6. What was Satan trying to do, and how did he slander Jehovah?
6 “Where do you come from?” asked Jehovah. Satan replied: “From roving about in the earth and from walking about in it.” (Job 1:7) He had been seeking someone to devour. (1 Peter 5:8, 9) By breaking the integrity of individuals serving Jehovah, Satan would try to prove that nobody would fully obey God out of love. Taking up the issue, Jehovah asked Satan: “Have you set your heart upon my servant Job, that there is no one like him in the earth, a man blameless and upright, fearing God and turning aside from bad?” (Job 1:8) Job met divine standards that took his imperfections into account. (Psalm 103:10-14) But Satan retorted: “Is it for nothing that Job has feared God? Have not you yourself put up a hedge about him and about his house and about everything that he has all around? The work of his hands you have blessed, and his livestock itself has spread abroad in the earth.” (Job 1:9, 10) The Devil thus slandered Jehovah by implying that nobody loves and worships Him for what He is but that He bribes creatures to serve Him. Satan alleged that Job served God for selfish advantage, not out of love.
Satan on the Attack!
7. In what way did the Devil challenge God, and how did Jehovah respond?
7 “But,” said Satan, “for a change, thrust out your hand, please, and touch everything he has and see whether he will not curse you to your very face.” How would God respond to such an insulting challenge? “Look!” said Jehovah. “Everything that he has is in your hand. Only against him himself do not thrust out your hand!” The Devil had said that all Job possessed was blessed, increased, and hedged about. God would allow Job to suffer, though his body was not to be touched. Bent on evil, Satan left the assembly.—Job 1:11, 12.
8. (a) What material losses did Job experience? (b) What was the truth about “the very fire of God”?

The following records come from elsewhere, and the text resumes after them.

(* ===== verification/FinanceInv.v ===== *)
(** * Finance: invariants

    The books kept by [Finance]: every table agrees with its idempotency
    index, an invoice is paid at most once and in full, and what is refunded
    or reserved for refund never exceeds the payment it comes from. *)

From S2P Require Import Prelude GoLib Json StoreData Finance Lifecycle.
Open Scope Z_scope.
Open Scope bool_scope.
Open Scope go_scope.

(** ** Tables with an idempotency index *)

Section keyed.
Context {A : Type} (fid fkey : A → string).

Record keyed (m : gmap string A) (idx : gmap string string) : Prop := {
  keyed_row : ∀ id x, m !! id = Some x → fid x = id ∧ idx !! fkey x = Some id;
  keyed_idx : ∀ k id, idx !! k = Some id → ∃ x, m !! id = Some x ∧ fkey x = k
}.

Lemma keyed_empty : keyed ∅ ∅.
Proof. constructor; intros ? ? H; by rewrite lookup_empty in H. Qed.

Lemma keyed_new m idx x :
  keyed m idx → m !! fid x = None → idx !! fkey x = None →
  keyed (<[fid x := x]> m) (<[fkey x := fid x]> idx).
Proof.
  intros [Hr Hi] Hm Hk. constructor.
  - intros id y [[<- <-]|[Hne Hy]]%lookup_insert_Some; [by simplify_map_eq|].
    destruct (Hr _ _ Hy) as [<- Hy']. split; [done|].
    rewrite lookup_insert_ne; [done|congruence].
  - intros k id [[<- <-]|[Hne Hy]]%lookup_insert_Some; [exists x; by simplify_map_eq|].
    destruct (Hi _ _ Hy) as (y & Hy' & <-). exists y. split; [|done].
    rewrite lookup_insert_ne; [done|congruence].
Qed.

Lemma keyed_update m idx id x y :
  keyed m idx → m !! id = Some x → fid y = fid x → fkey y = fkey x →
  keyed (<[id := y]> m) idx.
Proof.
  intros [Hr Hi] Hx Ef Ek. destruct (Hr _ _ Hx) as [E1 E2]. constructor.
  - intros id' z [[<- <-]|[Hne Hz]]%lookup_insert_Some; [|by apply Hr].
    by rewrite Ef, Ek.
  - intros k id' Hk. destruct (Hi _ _ Hk) as (z & Hz & <-).
    destruct (decide (id = id')) as [->|Hne].
    + exists y. simplify_map_eq. by rewrite Ek.
    + exists z. by rewrite lookup_insert_ne.
Qed.

(** Two rows with the same key are the same row. *)
Lemma keyed_inj m idx i j x y :
  keyed m idx → m !! i = Some x → m !! j = Some y → fkey x = fkey y → i = j.
Proof.
  intros [Hr _] Hx Hy E. destruct (Hr _ _ Hx) as [_ H1], (Hr _ _ Hy) as [_ H2].
  rewrite E in H1. congruence.
Qed.

Lemma keyed_absent m idx x id :
  keyed m idx → idx !! fkey x = None → m !! id = Some x → False.
Proof. intros [Hr _] Hk Hx. destruct (Hr _ _ Hx) as [_ H]. congruence. Qed.
End keyed.

(** ** The budget of a payment *)

(** What an operation holds back from payment [pid]. *)
Definition heldBy (refundKeys : gmap string string) (pid : string) (op : FinanceOperation) : Z :=
  if financeOperationReservesRefund op && (op_TargetID op == pid) &&
     (get_str refundKeys (op_IdempotencyKey op) == "")
  then match financeRefundRequest op with Ok (amount, _) => amount | Err _ => 0 end
  else 0.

8 Soon, the satanic attack began. One of Job’s servants gave him this bad news: “The cattle themselves happened to be plowing and the she-asses were grazing at the side of them when the Sabeans came making a raid and taking them, and the attendants they struck down with the edge of the sword.” (Job 1:13-15) The hedge had been removed from around Job’s property. Almost immediately, direct demon power was applied, for another servant reported: “The very fire of God fell from the heavens and went blazing among the sheep and the attendants and eating them up.” (Job 1:16) How diabolic it was to make it appear that God was responsible for such calamity even upon his own servant! Since lightning is from heaven, Jehovah could easily have been blamed, but actually the fire was of demonic source.

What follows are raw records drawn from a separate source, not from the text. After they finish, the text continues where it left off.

Lemma life_reachable_ok now s : life_reachable now s → life_ok now s.
Proof.
  induction 1 as [|now now' s s' _ IH Hle Hst]; [apply life_ok_new|].
  eapply life_step_ok; [|exact Hst]. by eapply life_ok_later.
Qed.

(** ** The claims *)

(** Two confirmed plan changes of an account are at least thirty days
    apart.  From a state the calls can reach, whatever call is made next and
    whatever it answers, the time of an account's last plan change stays as it
    is, or becomes the time of the call, and then the previous change lies at
    least a whole cool-down in the past; it is never erased.  The purchases
    that upgrade a plan and the renewals count. *)
Theorem plan_changes_spaced now0 now s s' u :
  life_reachable now0 s → now0 ≤ now → life_step now s s' →
  slc_LastChangeAt (lifecycle_of s' u) = slc_LastChangeAt (lifecycle_of s u) ∨
  slc_LastChangeAt (lifecycle_of s' u) = Some now ∧
  ∀ t, slc_LastChangeAt (lifecycle_of s u) = Some t → t + 30 * 24 * Hour ≤ now.
Proof.
  intros Hr Hle Hst.
  destruct (life_step_keeps now s s' (life_ok_later _ _ _ Hle (life_reachable_ok _ _ Hr)) Hst) as [_ Hm].
  destruct (Hm u) as [->|[_ H]]; [by left|done].
Qed.

Lemma refused_in_progress `{MapOrder} newID ev now userID key action request s :
  slc_OperationID (lifecycle_of s userID) ≠ "" → get_str (financeOperationKeys s) key = "" →
  ∃ e, ReserveSubscriptionAction newID ev now userID key action request s = (Err e, s).
Proof.
  intros Hne Hk. unfold ReserveSubscriptionAction. cbv zeta.
  destruct (byID s !! userID); [|by eexists]. destruct (key == ""); [by eexists|].
  rewrite Hk, (bool_decide_eq_true_2 ("" = "")) by done. cbn [negb].
  destruct (checkLifecyclePreviewVersion _ _); [|by eexists].
  unfold CheckSubscriptionAction. getset. rewrite (bool_decide_eq_false_2 _ Hne). by eexists.
Qed.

9. How did economic ruin affect Job’s relationship with God?
9 As Satan pressed the attack, another servant reported that the Chaldeans had taken Job’s camels and had killed all the other attendants. (Job 1:17) Though Job thus experienced economic ruin, this did not destroy his relationship with God. Could you endure great material loss without breaking your integrity to Jehovah?
Greater Tragedy Strikes
10, 11. (a) What happened to Job’s ten children? (b) After the tragic death of Job’s children, how did he view Jehovah?

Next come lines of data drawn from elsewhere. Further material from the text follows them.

(* ===== verification/Referral.v ===== *)
(** * Referrals: codes, attributions, rewards, settlements and campaigns

    The in-memory halves of [referral_memory.go], [referral_campaign.go] and
    [referral_invoice_verification.go], [referral_plan.go], and
    [CreateUserWithReferral] of [store.go].

    Rewards and settlements are reached through pointers held by one map each,
    so writing a row back models the assignment through the pointer.  Loops
    whose result does not depend on the order of a map are written on its
    values; the others run over [range]. *)

From S2P Require Import Prelude GoLib Json StoreData Users Finance.
Open Scope Z_scope.
Open Scope bool_scope.
Open Scope go_scope.

(** ** Plans *)

Definition isXConnectReferralPlan (planID : string) : bool :=
  contains ["PRO-MONTHLY"; "PRO-YEARLY"; "PRO-MONTHLY-V2"; "PRO-YEARLY-V2"] (ToUpper (TrimSpace planID)).

Definition isXConnectAnnualReferralPlan (planID : string) : bool :=
  contains ["PRO-YEARLY"; "PRO-YEARLY-V2"] (ToUpper (TrimSpace planID)).

(** ** Campaign revisions *)

(** A nil campaign is [None]. *)
Definition Active (c : option ReferralCampaign) (at_ : time) : bool :=
  match c with
  | None => false
  | Some c =>
      camp_Enabled c &&
      match camp_StartsAt c with None => true | Some t => negb (Before at_ t) end &&
      match camp_EndsAt c with None => true | Some t => Before at_ t end
  end.

Definition cloneReferralCampaign (c : ReferralCampaign) : ReferralCampaign :=
  c <| camp_StartsAt := UTC <$> camp_StartsAt c |> <| camp_EndsAt := UTC <$> camp_EndsAt c |>.

Definition validateReferralCampaign (c : option ReferralCampaign) : result error unit :=
  match c with
  | None => Err ErrReferralCampaignInvalid
  | Some c =>
      if (TrimSpace (camp_Reason c) == "") || (500 <? len (TrimSpace (camp_Reason c))) ||
         match camp_StartsAt c, camp_EndsAt c with
         | Some t, Some u => negb (Before t u)
         | _, _ => false
         end
      then Err ErrReferralCampaignInvalid else Ok tt
  end.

10 The Devil was not finished with Job. Still another servant reported: “Your sons and your daughters were eating and drinking wine in the house of their brother the firstborn. And, look! there came a great wind from the region of the wilderness, and it went striking the four corners of the house, so that it fell upon the young people and they died. And I got to escape, only I by myself, to tell you.” (Job 1:18, 19) The misinformed might say that the devastation caused by that wind was ‘an act of God.’ However, demon power had touched Job at an especially tender spot.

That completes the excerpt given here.